__Records for the exercise__.
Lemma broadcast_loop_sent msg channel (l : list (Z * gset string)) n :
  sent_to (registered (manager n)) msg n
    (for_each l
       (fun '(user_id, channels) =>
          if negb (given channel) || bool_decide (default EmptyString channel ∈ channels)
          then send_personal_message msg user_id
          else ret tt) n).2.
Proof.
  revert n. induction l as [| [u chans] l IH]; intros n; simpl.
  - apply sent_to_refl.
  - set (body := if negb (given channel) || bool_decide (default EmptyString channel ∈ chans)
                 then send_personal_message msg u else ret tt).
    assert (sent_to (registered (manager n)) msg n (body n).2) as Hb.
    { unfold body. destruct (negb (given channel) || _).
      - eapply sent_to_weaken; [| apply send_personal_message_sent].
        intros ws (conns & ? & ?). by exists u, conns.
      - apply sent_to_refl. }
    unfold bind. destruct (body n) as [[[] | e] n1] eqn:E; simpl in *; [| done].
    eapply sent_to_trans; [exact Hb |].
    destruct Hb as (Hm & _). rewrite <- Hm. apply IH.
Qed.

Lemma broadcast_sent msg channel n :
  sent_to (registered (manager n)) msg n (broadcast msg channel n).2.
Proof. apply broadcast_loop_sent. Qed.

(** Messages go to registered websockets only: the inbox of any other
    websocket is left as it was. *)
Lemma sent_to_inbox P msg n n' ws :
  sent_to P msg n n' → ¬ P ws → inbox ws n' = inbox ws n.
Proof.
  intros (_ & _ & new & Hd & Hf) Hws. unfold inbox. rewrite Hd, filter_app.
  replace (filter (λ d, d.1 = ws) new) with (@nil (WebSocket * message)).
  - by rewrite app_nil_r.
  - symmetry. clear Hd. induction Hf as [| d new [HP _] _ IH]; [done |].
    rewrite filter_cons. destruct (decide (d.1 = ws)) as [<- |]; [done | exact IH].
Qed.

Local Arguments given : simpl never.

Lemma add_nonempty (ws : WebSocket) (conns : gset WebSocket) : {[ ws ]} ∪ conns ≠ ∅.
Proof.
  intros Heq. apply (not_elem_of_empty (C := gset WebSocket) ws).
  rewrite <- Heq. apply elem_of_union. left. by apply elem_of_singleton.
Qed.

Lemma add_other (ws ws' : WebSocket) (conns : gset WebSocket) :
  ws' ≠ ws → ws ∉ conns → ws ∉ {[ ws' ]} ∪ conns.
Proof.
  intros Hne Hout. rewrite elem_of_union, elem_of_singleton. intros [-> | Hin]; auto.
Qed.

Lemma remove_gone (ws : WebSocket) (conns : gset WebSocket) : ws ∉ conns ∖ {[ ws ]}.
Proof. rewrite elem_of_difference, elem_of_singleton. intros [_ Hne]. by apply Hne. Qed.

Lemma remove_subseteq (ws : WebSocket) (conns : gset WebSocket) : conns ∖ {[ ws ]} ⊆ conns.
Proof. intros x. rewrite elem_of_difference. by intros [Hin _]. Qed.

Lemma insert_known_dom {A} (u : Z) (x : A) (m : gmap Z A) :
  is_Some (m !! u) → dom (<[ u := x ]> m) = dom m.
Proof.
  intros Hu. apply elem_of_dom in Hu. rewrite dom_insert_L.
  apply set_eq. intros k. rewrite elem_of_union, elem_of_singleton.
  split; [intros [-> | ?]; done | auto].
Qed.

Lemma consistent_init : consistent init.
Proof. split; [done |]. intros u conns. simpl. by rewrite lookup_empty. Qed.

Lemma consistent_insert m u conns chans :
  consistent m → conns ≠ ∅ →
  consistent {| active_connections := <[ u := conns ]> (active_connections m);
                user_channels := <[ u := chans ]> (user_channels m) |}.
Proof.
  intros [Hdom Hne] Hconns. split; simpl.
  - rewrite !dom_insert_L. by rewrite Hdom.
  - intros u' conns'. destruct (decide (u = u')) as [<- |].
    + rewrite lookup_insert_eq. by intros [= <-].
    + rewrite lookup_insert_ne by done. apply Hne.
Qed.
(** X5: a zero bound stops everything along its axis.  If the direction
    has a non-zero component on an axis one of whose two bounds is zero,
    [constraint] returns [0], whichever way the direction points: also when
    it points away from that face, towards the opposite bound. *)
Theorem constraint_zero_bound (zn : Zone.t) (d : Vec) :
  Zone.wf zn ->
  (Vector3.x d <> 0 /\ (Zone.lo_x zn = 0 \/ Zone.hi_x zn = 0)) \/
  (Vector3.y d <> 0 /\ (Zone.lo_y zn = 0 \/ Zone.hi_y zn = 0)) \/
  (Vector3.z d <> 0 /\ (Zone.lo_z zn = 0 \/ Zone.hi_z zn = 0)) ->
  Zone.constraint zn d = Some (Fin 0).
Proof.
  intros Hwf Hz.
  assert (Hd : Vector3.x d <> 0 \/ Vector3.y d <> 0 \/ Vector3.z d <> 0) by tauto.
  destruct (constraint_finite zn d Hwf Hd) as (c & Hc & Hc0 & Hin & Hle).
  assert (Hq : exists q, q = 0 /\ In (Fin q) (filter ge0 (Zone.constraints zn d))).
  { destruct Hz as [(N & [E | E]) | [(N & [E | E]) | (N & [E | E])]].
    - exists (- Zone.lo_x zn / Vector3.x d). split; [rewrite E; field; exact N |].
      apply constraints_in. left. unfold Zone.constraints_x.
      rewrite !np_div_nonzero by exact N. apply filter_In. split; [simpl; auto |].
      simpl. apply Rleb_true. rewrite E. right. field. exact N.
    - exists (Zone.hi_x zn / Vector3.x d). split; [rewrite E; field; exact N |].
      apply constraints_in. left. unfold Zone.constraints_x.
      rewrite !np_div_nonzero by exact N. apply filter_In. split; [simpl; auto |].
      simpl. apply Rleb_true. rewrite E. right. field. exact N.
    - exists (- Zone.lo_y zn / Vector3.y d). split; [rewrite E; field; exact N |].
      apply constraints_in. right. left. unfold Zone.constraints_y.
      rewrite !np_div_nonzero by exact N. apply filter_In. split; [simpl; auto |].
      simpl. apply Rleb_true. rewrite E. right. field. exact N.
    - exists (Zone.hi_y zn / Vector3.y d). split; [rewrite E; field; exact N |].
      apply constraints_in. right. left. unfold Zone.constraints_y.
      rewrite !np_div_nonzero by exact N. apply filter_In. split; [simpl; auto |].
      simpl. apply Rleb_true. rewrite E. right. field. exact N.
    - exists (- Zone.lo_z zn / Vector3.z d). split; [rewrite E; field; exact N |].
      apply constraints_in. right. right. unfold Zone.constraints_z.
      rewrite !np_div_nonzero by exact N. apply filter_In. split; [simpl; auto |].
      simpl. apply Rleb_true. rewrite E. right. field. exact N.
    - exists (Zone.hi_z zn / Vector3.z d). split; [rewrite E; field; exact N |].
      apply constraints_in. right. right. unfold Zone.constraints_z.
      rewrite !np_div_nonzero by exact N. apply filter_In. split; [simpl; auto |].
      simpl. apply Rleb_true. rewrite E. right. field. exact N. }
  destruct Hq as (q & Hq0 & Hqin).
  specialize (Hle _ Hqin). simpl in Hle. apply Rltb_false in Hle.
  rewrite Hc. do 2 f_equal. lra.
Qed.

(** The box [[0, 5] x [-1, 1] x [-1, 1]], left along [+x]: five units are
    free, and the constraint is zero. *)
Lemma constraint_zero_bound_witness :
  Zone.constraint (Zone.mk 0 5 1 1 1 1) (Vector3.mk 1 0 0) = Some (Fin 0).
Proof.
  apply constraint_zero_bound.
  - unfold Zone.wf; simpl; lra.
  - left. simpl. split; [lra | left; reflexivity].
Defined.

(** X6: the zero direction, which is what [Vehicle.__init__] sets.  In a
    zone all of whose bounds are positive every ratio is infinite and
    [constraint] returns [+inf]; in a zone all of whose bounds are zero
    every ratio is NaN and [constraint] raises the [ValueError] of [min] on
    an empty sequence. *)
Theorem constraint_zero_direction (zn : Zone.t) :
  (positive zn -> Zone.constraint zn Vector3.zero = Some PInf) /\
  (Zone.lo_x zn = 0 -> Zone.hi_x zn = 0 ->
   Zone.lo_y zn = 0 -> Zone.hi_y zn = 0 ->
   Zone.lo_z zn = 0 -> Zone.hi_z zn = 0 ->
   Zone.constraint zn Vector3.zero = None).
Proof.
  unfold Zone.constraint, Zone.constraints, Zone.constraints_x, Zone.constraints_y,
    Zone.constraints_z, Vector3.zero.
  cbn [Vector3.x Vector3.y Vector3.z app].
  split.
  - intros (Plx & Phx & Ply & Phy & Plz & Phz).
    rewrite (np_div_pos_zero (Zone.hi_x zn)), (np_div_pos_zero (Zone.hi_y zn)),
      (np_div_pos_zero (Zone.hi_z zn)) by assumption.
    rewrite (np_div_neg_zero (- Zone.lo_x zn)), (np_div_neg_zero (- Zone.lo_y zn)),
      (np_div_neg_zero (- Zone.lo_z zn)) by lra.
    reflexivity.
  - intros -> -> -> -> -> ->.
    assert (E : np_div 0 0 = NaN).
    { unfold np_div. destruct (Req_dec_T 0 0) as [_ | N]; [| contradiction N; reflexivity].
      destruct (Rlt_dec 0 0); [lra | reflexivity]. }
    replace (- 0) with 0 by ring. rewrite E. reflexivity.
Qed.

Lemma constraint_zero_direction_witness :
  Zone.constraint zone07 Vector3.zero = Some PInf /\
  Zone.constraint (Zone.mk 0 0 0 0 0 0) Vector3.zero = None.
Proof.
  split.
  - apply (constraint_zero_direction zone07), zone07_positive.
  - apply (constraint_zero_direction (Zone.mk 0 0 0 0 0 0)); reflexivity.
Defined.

__Exercise aim__. Transcribe the records above exactly, beginning at the line that contains "then send_personal_message msg user_id" and ending with the line that contains "channel) || _).", both included, and nothing else.

__Expected answer__.
          then send_personal_message msg user_id
          else ret tt) n).2.
Proof.
  revert n. induction l as [| [u chans] l IH]; intros n; simpl.
  - apply sent_to_refl.
  - set (body := if negb (given channel) || bool_decide (default EmptyString channel ∈ chans)
                 then send_personal_message msg u else ret tt).
    assert (sent_to (registered (manager n)) msg n (body n).2) as Hb.
    { unfold body. destruct (negb (given channel) || _).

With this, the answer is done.